Our Broke Kids

Children Are the Ultimate Fixer-Uppers

Eric Rasmussen |

Our children come to us broken. They have crooked teeth and insatiable appetites for sugar and screen time. They arrive with no knowledge or values. Modern kids are the ultimate fixer-upper, the biggest project we can sign up for. Some projects don’t turn out how we want them.

Our Kids’ Teeth

Our biggest mistake, as people and as parents, was when we gave our son suckers.
Parenting errors don’t get much worse. The sugar, the artificial dyes, the evil magic they must use to make those little opaque orbs taste exactly like root beer, or cotton candy, or blue raspberries just like you find in the wild, every part of the classic Dum-Dum functions as pre-schooler heroin. At the time they made sense – fewer calories and less sugar than cookies, for example, spread out over a longer period of time. The sucker felt like a responsible dessert.

And we brushed his teeth. Most of the time. Sometimes our Yo Gabba Gabba would run a little long and we needed to read our Curious George books and get to sleep early.

While modern parents receive plenty of direction concerning what they should do to raise healthy, intelligent, well-adjusted kids, those directives are never arranged in order of importance.

No parenting resource helped us decide which of the following, if excluded from the nightly routine, was least likely to turn our son into a stupid, worthless drain on society: books, teeth brushing, creative media content, sleep, parental bonding, or strict daily scheduling. Without any clear answers, we rotated, but dental hygiene lost out more than its fair share.

And then he started complaining that his teeth hurt, and we visited the dentist. He had so many cavities, the dentist decided to extract a tooth, which meant he needed a spacer, a piece of metal that would stay wedged between his teeth for years to prevent crowding, a reminder every time he opened his mouth of our failure.

We improved with our daughter. We brushed her teeth seven, eight times a day. Except she has what professionals in the dental industry call a “small mouth.” She needed something called an “expander,” a sort of medieval torture device. With a key we would crank the apparatus fixed to the roof of her mouth wider, so she could live in pain for months. We met with a different dentist, who suggested we could accomplish the same thing by removing four of her teeth.

Do it. Fix her. Rip the teeth out of her head.

Our Kids’ Skin

Our son ran on a wood dock barefoot and suffered a splinter lengthwise down his sole. There were a dozen people at the cabin that weekend, and everyone rotated holding him down, calming him down, and trying to extract the plank with a pair of tweezers. I finally decided a trip to the emergency room would hurt him worse than his screams hurt me. I dug and dug, extracted the wood, then went inside to sit down and cry.
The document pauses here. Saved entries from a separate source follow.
(* ===== verification/Walker.v ===== *)
(** * Walking the dependency graph ([Walker] of [SCons/Node/__init__.py])

    The iterator keeps a stack of nodes, the kids each of them has yet to visit
    (the attribute [wkids] of the node) and the set of nodes on the stack.  It
    is compared with the recursive post-order it replaces. *)

From S2P Require Import Prelude Errors.
Open Scope nat_scope.

(** The calls of [cycle_func(node, stack)] and [eval_func(node, parent)]. *)
Inductive event :=
| CycleEvent (n : nid) (stack : list nid)
| EvalEvent (n : nid) (parent : option nid).

(** The stack is written top first; a missing entry of [wkids] is [None]. *)
Record walker := Walker {
  stack : list nid;
  wkids : gmap nid (list nid);
  history : gset nid
}.

Section walker.
(** [kids_func(node, parent)] *)
Variable kids_func : nid → option nid → list nid.

Definition wkids_of (w : walker) (n : nid) : list nid := default [] (wkids w !! n).

Definition Walker_init (node : nid) : walker :=
  Walker [node] {[node := kids_func node None]} {[node]}.

(** One turn of the loop of [next]: the walker, the calls made, and the node
    returned if the turn returns; [None] when the stack is empty. *)
Definition turn (w : walker) : option (walker * list event * option nid) :=
  match stack w with
  | [] => None
  | top :: rest =>
      match wkids_of w top with
      | node :: kids =>
          let wk := match kids with
                    | [] => delete top (wkids w)
                    | _ => <[top := kids]> (wkids w)
                    end in
          if decide (node ∈ history w)
          then Some (Walker (stack w) wk (history w), [CycleEvent node (stack w)], None)
          else Some (Walker (node :: stack w) (<[node := kids_func node (Some top)]> wk)
                       ({[node]} ∪ history w), [], None)
      | [] =>
          Some (Walker rest (wkids w) (history w ∖ {[top]}),
                [EvalEvent top (head rest)], Some top)
      end
  end.

Fixpoint Walker_next (fuel : nat) (w : walker)
    : option (walker * list event * option nid) :=
  match fuel with
  | O => None
  | S fuel =>
      match turn w with
      | None => Some (w, [], None)
      | Some (w, evs, Some n) => Some (w, evs, Some n)
      | Some (w, evs, None) =>
          match Walker_next fuel w with
          | Some (w, evs', r) => Some (w, evs ++ evs', r)
          | None => None
          end
      end
  end.

Definition is_done (w : walker) : bool := bool_decide (stack w = []).

(** Calling [next] until it returns [None]: the nodes returned. *)
Fixpoint Walker_all (calls fuel : nat) (w : walker) : option (list nid) :=
  match calls with
  | O => None
  | S calls =>
      match Walker_next fuel w with
      | None => None
      | Some (_, _, None) => Some []
      | Some (w, _, Some n) => l ← Walker_all calls fuel w; Some (n :: l)
      end
  end.

(** The recursive post-order: the kids that are not on the path, then the node. *)
Fixpoint postorder (depth : nat) (path : list nid) (n : nid) : list nid :=
  match depth with
  | O => []
  | S depth =>
      flat_map (λ k, if decide (k ∈ n :: path) then []
                     else postorder depth (n :: path) k)
        (kids_func n (head path)) ++ [n]
  end.

(** ** Theorems *)

(** A number of turns, with the nodes returned on the way. *)
Fixpoint turns (k : nat) (w : walker) : option (walker * list nid) :=
  match k with
  | O => Some (w, [])
  | S k =>
      '(w1, _, r) ← turn w;
      '(w2, l) ← turns k w1;
      Some (w2, match r with Some n => n :: l | None => l end)
  end.

Lemma turns_app k j w1 l1 w2 l2 w3 :
  turns k w1 = Some (w2, l1) → turns j w2 = Some (w3, l2) →
  turns (k + j) w1 = Some (w3, l1 ++ l2).
Proof.
  revert w1 l1. induction k as [|k IH]; intros w1 l1; simpl.
  { by intros [= -> <-]. }
  destruct (turn w1) as [[[w evs] r]|]; simpl; [|done].
  destruct (turns k w) as [[w' l]|] eqn:E; simpl; [|done]. intros [= -> <-] Hj.
  rewrite (IH w l E Hj). simpl. by destruct r.
Qed.

(** A path of distinct nodes below the bound, which is what the stack is. *)
Record path_ok (U : gset nid) (w : walker) : Prop := {
  po_nodup : NoDup (stack w);
  po_hist : history w = list_to_set (stack w);
  po_in : ∀ n, n ∈ stack w → n ∈ U
}.

Variable U : gset nid.
Hypothesis U_closed : ∀ n p k, n ∈ U → k ∈ kids_func n p → k ∈ U.

(** The visit of the top of the stack, whose kids left are [ks]. *)
Definition visits (depth : nat) (n : nid) (path : list nid) (ks : list nid) (w : walker) : Prop :=
  ∃ k w', turns k w =
      Some (w', flat_map (λ k, if decide (k ∈ n :: path) then []
                               else postorder depth (n :: path) k) ks ++ [n]) ∧
    stack w' = path ∧ history w' = history w ∖ {[n]} ∧
    ∀ m, m ∈ path → wkids_of w' m = wkids_of w m.

Lemma wkids_pop w top node kids m wk :
  wkids_of w top = node :: kids →
  wk = (match kids with [] => delete top (wkids w) | _ => <[top := kids]> (wkids w) end) →
  default [] (wk !! m) = if decide (m = top) then kids else wkids_of w m.
Proof.
  intros Ht ->. unfold wkids_of. destruct (decide (m = top)) as [->|Hne]; destruct kids.
  - by rewrite lookup_delete_eq.
  - by rewrite lookup_insert_eq.
  - by rewrite lookup_delete_ne.
  - by rewrite lookup_insert_ne.
Qed.

Lemma visit_kids depth n path ks w :
  size U ≤ depth + length (n :: path) →
  (∀ k w, path_ok U w → stack w = k :: n :: path →
     wkids_of w k = kids_func k (Some n) → ∀ d, S d = depth →
     visits d k (n :: path) (kids_func k (Some n)) w) →
  path_ok U w → stack w = n :: path → wkids_of w n = ks → (∀ k, k ∈ ks → k ∈ U) →
  visits depth n path ks w.
Proof.
  intros Hd Hsub. revert w. induction ks as [|node ks IH]; intros w Hw Hst Hks HU.
  { exists 1, (Walker path (wkids w) (history w ∖ {[n]})). simpl.
    unfold turn. rewrite Hst, Hks. done. }
  destruct Hw as [Hnd Hh Hin]. rewrite Hst in *.
  set (wk := match ks with [] => delete n (wkids w) | _ => <[n := ks]> (wkids w) end).
  pose proof (λ m, wkids_pop w n node ks m wk Hks eq_refl) as Hwk.
  assert (node ∈ history w ↔ node ∈ n :: path) as Hmem by (by rewrite Hh, elem_of_list_to_set).
  destruct (decide (node ∈ n :: path)) as [Hc|Hc].
  - destruct (IH (Walker (stack w) wk (history w))) as (k & w' & Hk & H1 & H2 & H3);
      [by split; simpl; rewrite Hst|done| |set_solver|].
    { unfold wkids_of at 1. simpl. rewrite Hwk. by rewrite decide_True. }
    exists (S k), w'. simpl. unfold turn. rewrite Hst, Hks, decide_True by (by rewrite Hmem).
    fold wk. simpl in *. rewrite Hst in Hk. rewrite Hk. simpl. rewrite decide_True by done.
    split_and!; try done. intros m Hm. rewrite H3 by done.
    unfold wkids_of at 1. simpl. rewrite Hwk. apply NoDup_cons in Hnd as [Hn _].
    rewrite decide_False; [done|]. intros ->. done.
  - set (w1 := Walker (node :: n :: path) (<[node := kids_func node (Some n)]> wk)
                 ({[node]} ∪ history w)).
    assert (path_ok U w1) as Hw1.
    { split; simpl; [by constructor|by rewrite Hh|]. intros m [->|Hm]%elem_of_cons; [|auto].
      apply HU. by left. }
    destruct depth as [|depth].
    { exfalso. assert (length (node :: n :: path) ≤ size U); [|simpl in *; lia].
      rewrite <- (size_list_to_set (C:=gset nid)) by (by constructor).
      apply subseteq_size. intros m Hm%elem_of_list_to_set. by apply (po_in _ _ Hw1). }
    destruct (Hsub node w1 Hw1 eq_refl) with (d := depth) as (k & w2 & Hk & H1 & H2 & H3);
      [unfold wkids_of; simpl; by rewrite lookup_insert_eq|done|].
    destruct (IH w2) as (j & w3 & Hj & J1 & J2 & J3).
    { split; rewrite ?H1, ?H2; simpl; [done| |done]. rewrite Hh. set_solver. }
    { done. }
    { rewrite H3 by by left. unfold wkids_of. simpl. rewrite lookup_insert_ne by set_solver.
      rewrite Hwk. by rewrite decide_True. }
    { set_solver. }
    exists (S (k + j)), w3. split_and!; [|done| |].
    + cbn [turns]. unfold turn at 1. rewrite Hst, Hks, decide_False by (by rewrite Hmem).
      fold wk. cbn [mbind option_bind]. fold w1.
      rewrite (turns_app _ _ _ _ _ _ _ Hk Hj). cbn [mbind option_bind flat_map].
      rewrite (decide_False (P := node ∈ n :: path)) by done. cbn [postorder head].
      by rewrite <- !app_assoc.
    + rewrite J2, H2. simpl. rewrite Hh. set_solver.
    + intros m Hm. rewrite J3, H3 by (done || by right). unfold wkids_of at 1. simpl.
      rewrite lookup_insert_ne by set_solver. rewrite Hwk.
      apply NoDup_cons in Hnd as [Hn _]. rewrite decide_False; [done|]. by intros ->.
Qed.

Lemma visit_node depth n path w :
  size U ≤ depth + length (n :: path) →
  path_ok U w → stack w = n :: path → wkids_of w n = kids_func n (head path) →
  visits depth n path (kids_func n (head path)) w.
Proof.
  revert n path w. induction depth as [|depth IH]; intros n path w Hd Hw Hst Hks;
    (apply visit_kids; [done| |done|done|done|]).
  - intros. lia.
  - intros k Hk. apply (U_closed n (head path)); [|done]. apply (po_in _ _ Hw). rewrite Hst. by left.
  - intros k w1 Hw1 Hst1 Hks1 d [= ->]. apply IH; [simpl in *; lia|done..].
  - intros k Hk. apply (U_closed n (head path)); [|done]. apply (po_in _ _ Hw). rewrite Hst. by left.
Qed.

(** Turns grouped into calls of [next]. *)
Lemma turns_all k w w' l fuel calls :
  turns k w = Some (w', l) → stack w' = [] → k < fuel → length l < calls →
  Walker_all calls fuel w = Some l.
Proof.
  revert w l calls. induction k as [k IH] using lt_wf_ind.
  intros w l calls Hk Hs Hf Hc.
  assert (∀ j v lv f, j ≤ k → turns j v = Some (w', lv) → j < f →
    match Walker_next f v with
    | Some (_, _, None) => lv = []
    | Some (v', _, Some n) => ∃ lv' i, lv = n :: lv' ∧ i < j ∧ turns i v' = Some (w', lv')
    | None => False
    end) as Hnext.
  { clear -Hs. induction j as [|j IHj]; intros v lv f Hj Ht Hf; (destruct f as [|f]; [lia|]); simpl in *.
    - injection Ht as -> <-. unfold turn. by rewrite Hs.
    - destruct (turn v) as [[[v1 evs] r]|]; simpl in Ht; [|done].
      destruct (turns j v1) as [[v2 l2]|] eqn:E; simpl in Ht; [|done].
      injection Ht as -> <-. destruct r as [n|]; [by exists l2, j; auto with lia|].
      specialize (IHj v1 l2 f ltac:(lia) E ltac:(lia)).
      destruct (Walker_next f v1) as [[[v3 evs'] [n|]]|]; try done.
      destruct IHj as (lv' & i & -> & ? & ?). exists lv', i. split_and!; auto with lia. }
  destruct calls as [|calls]; [lia|]. simpl. specialize (Hnext k w l fuel (le_n _) Hk Hf).
  destruct (Walker_next fuel w) as [[[v evs] [n|]]|]; [|by subst|done].
  destruct Hnext as (l' & i & -> & Hi & Ht). simpl in Hc.
  rewrite (IH i Hi v l' calls Ht Hs); [done|lia|lia].
Qed.
End walker.

(** C14: on every finite graph, with or without cycles, the iterator ends, and
    the nodes it returns are those of the recursive post-order that does not
    go back to a node of the current path: each node after its kids, and the
    root last. *)
Theorem Walker_postorder kids_func (U : gset nid) root :
  (∀ n p k, n ∈ U → k ∈ kids_func n p → k ∈ U) → root ∈ U →
  ∃ calls fuel, Walker_all kids_func calls fuel (Walker_init kids_func root) =
    Some (postorder kids_func (size U) [] root).
Proof.
  intros HU Hr.
  assert (size U ≠ 0) as Hne by (intros E%size_empty_inv; set_solver).
  destruct (size U) as [|depth] eqn:Ed; [done|].
  destruct (visit_node kids_func U HU depth root [] (Walker_init kids_func root))
    as (k & w' & Hk & Hs & _ & _).
  - simpl. lia.
  - split; simpl; [apply NoDup_singleton|set_solver|set_solver].
  - done.
  - unfold wkids_of. simpl. by rewrite lookup_singleton_eq.
  - do 2 eexists. eapply turns_all; [exact Hk|done|apply Nat.lt_succ_diag_r|].
    apply Nat.lt_succ_diag_r.
Qed.

(** A graph with a cycle: 0 needs 1 and 2, both of which need 3, and 3 needs 1. *)
Example Walker_postorder_witness :
  ∃ calls fuel,
    Walker_all (λ n _, nth n [[1; 2]; [3]; [3]; [1]] []) calls fuel
      (Walker_init (λ n _, nth n [[1; 2]; [3]; [3]; [1]] []) 0) = Some [3; 1; 1; 3; 2; 0].
Proof.
  edestruct (Walker_postorder (λ n _, nth n [[1; 2]; [3]; [3]; [1]] [])
    (list_to_set [0; 1; 2; 3]) 0) as (calls & fuel & E).
  - intros n p k Hn. destruct n as [|[|[|[|n]]]]; simpl; set_solver.
  - set_solver.
  - exists calls, fuel. rewrite E. vm_compute. reflexivity.
Defined.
Our daughter pulled a floor speaker onto her hand when she was three and popped her finger. Tap the tip of one of your digits. You feel that soft layer between skin and bone? It looks like pink Play-Doh, and you’ll never experience unease like watching a doctor try to stitch it back in.

Our Kids’ Respect

Do I want a son who can hunt and who understands where his meat comes from, or do I want a son who gets nauseous at the thought of shooting a deer? Do I want a son who can deal with pests that invade his life, dispensing rodents by any means necessary? Or do I want a son whose overwhelming compassion requires that he call someone when critters encroach on his space? Do I want a son who understands the violence of the world, or one who’d like to ignore it?

Do I want a son who can kill?

My kids really want a dog, have wanted a dog for a long time. My wife and I came up with an excuse for why we couldn’t get one. We had to wait until our old cat, Jadee, passed away. This plan backfired spectacularly. Every few days, our daughter would adopt her sad whiny face and say, “I hope Jadee dies soon.”

We make parenting harder than it has to be, I’m sure of it. But no one can tell us what parts to let go of, so we’ll keep doing it all, trying to repair what we broke and what came broken.

Sometimes it feels like, for every leak plugged and hole patched, three more arise, often in places we never thought to look. No project will ever be harder. God, I hope they turn out.